(Beginning of Provided entries)
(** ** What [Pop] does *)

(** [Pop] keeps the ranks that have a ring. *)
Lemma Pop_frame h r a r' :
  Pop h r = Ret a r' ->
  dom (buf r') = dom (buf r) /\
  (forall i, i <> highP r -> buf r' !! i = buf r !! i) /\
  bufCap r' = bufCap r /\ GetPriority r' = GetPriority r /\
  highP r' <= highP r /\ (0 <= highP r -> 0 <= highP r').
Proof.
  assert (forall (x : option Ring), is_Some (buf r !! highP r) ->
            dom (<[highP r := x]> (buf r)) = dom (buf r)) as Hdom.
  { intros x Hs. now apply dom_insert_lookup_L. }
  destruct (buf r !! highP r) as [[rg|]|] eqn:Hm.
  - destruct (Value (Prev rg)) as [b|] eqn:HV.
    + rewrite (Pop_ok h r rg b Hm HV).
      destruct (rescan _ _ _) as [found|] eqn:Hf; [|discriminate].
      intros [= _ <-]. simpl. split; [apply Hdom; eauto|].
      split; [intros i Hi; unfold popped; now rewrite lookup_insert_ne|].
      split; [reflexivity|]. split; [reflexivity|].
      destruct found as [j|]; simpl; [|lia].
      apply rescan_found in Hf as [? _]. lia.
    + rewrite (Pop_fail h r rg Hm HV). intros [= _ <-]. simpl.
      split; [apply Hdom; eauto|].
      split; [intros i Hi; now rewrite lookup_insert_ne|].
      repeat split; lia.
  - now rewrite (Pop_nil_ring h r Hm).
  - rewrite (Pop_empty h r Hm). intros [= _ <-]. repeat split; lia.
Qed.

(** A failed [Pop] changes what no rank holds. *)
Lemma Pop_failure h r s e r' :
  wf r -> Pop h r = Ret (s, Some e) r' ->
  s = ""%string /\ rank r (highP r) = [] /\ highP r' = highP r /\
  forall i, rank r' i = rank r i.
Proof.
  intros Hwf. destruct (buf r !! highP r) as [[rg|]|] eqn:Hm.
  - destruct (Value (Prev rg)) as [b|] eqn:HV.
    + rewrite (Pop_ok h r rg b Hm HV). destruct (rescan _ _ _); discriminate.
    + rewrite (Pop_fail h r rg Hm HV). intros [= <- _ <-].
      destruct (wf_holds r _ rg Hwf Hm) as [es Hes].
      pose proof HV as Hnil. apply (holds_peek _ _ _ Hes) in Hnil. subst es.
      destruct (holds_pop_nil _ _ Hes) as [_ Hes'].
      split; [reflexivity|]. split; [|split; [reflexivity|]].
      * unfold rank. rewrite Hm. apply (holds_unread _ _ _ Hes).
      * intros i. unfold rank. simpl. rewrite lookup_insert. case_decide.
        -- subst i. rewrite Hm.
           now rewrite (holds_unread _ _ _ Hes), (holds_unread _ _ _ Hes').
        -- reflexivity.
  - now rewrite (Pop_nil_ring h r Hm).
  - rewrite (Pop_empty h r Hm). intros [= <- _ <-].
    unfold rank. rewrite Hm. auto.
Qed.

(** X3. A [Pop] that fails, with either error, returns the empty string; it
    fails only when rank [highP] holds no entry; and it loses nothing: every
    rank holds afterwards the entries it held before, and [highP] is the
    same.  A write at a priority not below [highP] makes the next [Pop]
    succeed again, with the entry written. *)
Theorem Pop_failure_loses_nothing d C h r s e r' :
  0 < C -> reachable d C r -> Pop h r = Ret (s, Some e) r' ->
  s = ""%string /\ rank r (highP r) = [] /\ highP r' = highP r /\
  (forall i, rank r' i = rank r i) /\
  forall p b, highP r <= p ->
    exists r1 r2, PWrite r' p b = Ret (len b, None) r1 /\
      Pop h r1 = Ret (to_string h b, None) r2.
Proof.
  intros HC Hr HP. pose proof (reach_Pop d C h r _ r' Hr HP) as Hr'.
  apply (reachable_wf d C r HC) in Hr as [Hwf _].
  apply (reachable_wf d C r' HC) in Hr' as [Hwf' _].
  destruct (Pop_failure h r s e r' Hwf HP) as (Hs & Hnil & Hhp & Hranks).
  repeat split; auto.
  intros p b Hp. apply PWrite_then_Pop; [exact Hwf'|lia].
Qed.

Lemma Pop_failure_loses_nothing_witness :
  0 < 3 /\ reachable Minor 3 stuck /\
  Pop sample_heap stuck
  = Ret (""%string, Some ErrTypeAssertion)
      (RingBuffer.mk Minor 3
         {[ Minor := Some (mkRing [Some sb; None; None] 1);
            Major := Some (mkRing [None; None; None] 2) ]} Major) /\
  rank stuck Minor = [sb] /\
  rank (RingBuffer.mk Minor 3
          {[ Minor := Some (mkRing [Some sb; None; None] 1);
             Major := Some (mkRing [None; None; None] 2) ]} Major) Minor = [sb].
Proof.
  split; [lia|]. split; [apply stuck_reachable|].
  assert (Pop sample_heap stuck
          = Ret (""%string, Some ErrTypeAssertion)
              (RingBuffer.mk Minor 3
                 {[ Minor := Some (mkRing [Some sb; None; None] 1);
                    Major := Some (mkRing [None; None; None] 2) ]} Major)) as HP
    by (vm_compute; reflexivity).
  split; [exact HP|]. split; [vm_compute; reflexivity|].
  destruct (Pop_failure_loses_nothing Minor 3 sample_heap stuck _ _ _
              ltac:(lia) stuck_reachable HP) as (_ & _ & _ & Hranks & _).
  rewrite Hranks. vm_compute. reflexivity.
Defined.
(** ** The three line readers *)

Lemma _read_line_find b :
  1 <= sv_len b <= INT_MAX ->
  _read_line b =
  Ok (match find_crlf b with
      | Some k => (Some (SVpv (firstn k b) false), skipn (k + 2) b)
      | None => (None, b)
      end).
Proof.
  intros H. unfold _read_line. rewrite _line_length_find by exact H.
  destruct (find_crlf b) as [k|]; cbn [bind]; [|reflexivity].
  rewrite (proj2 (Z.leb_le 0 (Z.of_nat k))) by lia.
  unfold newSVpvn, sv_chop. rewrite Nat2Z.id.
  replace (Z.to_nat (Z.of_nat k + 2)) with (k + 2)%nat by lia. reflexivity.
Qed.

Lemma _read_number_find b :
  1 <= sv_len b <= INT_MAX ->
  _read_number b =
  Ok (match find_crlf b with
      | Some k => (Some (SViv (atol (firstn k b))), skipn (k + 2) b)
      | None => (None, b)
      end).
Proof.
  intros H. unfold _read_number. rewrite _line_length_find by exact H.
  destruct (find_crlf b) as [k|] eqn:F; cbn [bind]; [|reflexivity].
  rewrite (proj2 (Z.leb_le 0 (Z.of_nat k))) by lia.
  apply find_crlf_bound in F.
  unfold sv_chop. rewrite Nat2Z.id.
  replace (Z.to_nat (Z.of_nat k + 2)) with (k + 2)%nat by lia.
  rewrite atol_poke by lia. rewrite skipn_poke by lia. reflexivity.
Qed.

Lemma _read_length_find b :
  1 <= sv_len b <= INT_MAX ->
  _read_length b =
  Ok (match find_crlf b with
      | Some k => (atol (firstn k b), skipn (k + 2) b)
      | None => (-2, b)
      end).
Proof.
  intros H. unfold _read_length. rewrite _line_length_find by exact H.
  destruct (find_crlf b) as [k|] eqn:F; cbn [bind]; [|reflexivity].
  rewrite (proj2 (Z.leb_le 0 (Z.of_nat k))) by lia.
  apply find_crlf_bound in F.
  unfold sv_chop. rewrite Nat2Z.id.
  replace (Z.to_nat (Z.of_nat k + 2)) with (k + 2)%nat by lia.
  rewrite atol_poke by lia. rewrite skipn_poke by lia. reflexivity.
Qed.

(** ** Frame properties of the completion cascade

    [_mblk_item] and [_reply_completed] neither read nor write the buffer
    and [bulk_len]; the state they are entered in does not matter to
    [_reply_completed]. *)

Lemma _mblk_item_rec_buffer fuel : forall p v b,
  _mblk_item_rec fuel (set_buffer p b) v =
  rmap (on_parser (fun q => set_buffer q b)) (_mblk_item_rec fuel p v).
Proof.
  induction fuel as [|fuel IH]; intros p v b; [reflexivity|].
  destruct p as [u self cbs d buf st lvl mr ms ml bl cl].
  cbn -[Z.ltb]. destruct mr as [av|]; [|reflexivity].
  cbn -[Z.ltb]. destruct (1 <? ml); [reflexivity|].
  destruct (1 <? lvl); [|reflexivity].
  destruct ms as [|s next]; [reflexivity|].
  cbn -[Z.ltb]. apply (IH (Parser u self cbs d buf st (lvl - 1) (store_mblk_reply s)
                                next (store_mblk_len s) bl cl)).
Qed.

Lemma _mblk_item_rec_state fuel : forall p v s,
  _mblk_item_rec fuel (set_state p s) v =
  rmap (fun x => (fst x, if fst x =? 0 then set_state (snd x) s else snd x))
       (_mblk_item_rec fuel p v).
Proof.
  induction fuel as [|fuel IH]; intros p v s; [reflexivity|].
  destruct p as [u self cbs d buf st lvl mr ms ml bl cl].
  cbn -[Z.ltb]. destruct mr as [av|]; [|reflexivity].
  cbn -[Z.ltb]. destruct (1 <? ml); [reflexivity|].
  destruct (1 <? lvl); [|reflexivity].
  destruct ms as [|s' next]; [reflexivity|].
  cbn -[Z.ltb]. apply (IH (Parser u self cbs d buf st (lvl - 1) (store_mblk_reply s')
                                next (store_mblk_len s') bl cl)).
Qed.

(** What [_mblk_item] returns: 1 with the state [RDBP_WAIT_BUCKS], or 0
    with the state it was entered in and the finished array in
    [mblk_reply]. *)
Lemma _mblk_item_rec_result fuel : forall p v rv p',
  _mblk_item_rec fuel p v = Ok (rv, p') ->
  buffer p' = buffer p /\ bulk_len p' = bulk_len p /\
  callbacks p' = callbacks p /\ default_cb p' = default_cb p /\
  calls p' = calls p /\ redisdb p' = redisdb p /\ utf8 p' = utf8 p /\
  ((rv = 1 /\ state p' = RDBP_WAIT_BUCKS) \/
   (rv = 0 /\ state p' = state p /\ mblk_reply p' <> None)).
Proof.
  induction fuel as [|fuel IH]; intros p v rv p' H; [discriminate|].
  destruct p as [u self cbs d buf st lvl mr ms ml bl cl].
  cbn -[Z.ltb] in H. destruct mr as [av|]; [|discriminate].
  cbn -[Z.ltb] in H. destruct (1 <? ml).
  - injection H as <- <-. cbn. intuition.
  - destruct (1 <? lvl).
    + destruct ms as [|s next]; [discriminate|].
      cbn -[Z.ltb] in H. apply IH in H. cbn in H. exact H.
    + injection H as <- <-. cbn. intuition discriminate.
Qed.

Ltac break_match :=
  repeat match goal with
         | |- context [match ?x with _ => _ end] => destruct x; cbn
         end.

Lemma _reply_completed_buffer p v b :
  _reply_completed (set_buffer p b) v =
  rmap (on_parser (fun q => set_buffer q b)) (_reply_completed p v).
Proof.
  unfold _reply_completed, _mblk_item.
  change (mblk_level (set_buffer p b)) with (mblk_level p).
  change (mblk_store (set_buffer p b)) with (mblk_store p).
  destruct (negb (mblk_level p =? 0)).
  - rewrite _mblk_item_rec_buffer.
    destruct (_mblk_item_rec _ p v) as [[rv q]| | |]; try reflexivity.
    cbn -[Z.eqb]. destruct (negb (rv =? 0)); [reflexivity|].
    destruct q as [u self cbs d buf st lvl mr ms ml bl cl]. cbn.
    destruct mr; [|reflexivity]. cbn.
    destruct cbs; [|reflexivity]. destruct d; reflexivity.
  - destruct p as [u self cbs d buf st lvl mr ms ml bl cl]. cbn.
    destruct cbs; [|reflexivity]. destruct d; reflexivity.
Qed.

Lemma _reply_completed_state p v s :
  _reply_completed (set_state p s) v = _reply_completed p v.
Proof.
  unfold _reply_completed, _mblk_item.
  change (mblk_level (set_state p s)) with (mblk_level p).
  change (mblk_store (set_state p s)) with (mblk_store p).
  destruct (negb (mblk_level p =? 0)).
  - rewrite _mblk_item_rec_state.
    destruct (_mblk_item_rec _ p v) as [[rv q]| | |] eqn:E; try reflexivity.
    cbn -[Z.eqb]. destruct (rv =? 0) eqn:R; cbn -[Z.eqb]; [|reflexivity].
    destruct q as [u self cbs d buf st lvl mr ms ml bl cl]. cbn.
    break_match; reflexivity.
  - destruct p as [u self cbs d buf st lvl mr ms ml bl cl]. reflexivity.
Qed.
(End of Provided entries)
The lines above from the one with "intros Hwf. destruct" through the one with "succeed again, with the entry written. *)" are to be duplicated exactly, ends included, with nothing added.

  intros Hwf. destruct (buf r !! highP r) as [[rg|]|] eqn:Hm.
  - destruct (Value (Prev rg)) as [b|] eqn:HV.
    + rewrite (Pop_ok h r rg b Hm HV). destruct (rescan _ _ _); discriminate.
    + rewrite (Pop_fail h r rg Hm HV). intros [= <- _ <-].
      destruct (wf_holds r _ rg Hwf Hm) as [es Hes].
      pose proof HV as Hnil. apply (holds_peek _ _ _ Hes) in Hnil. subst es.
      destruct (holds_pop_nil _ _ Hes) as [_ Hes'].
      split; [reflexivity|]. split; [|split; [reflexivity|]].
      * unfold rank. rewrite Hm. apply (holds_unread _ _ _ Hes).
      * intros i. unfold rank. simpl. rewrite lookup_insert. case_decide.
        -- subst i. rewrite Hm.
           now rewrite (holds_unread _ _ _ Hes), (holds_unread _ _ _ Hes').
        -- reflexivity.
  - now rewrite (Pop_nil_ring h r Hm).
  - rewrite (Pop_empty h r Hm). intros [= <- _ <-].
    unfold rank. rewrite Hm. auto.
Qed.

(** X3. A [Pop] that fails, with either error, returns the empty string; it
    fails only when rank [highP] holds no entry; and it loses nothing: every
    rank holds afterwards the entries it held before, and [highP] is the
    same.  A write at a priority not below [highP] makes the next [Pop]
    succeed again, with the entry written. *)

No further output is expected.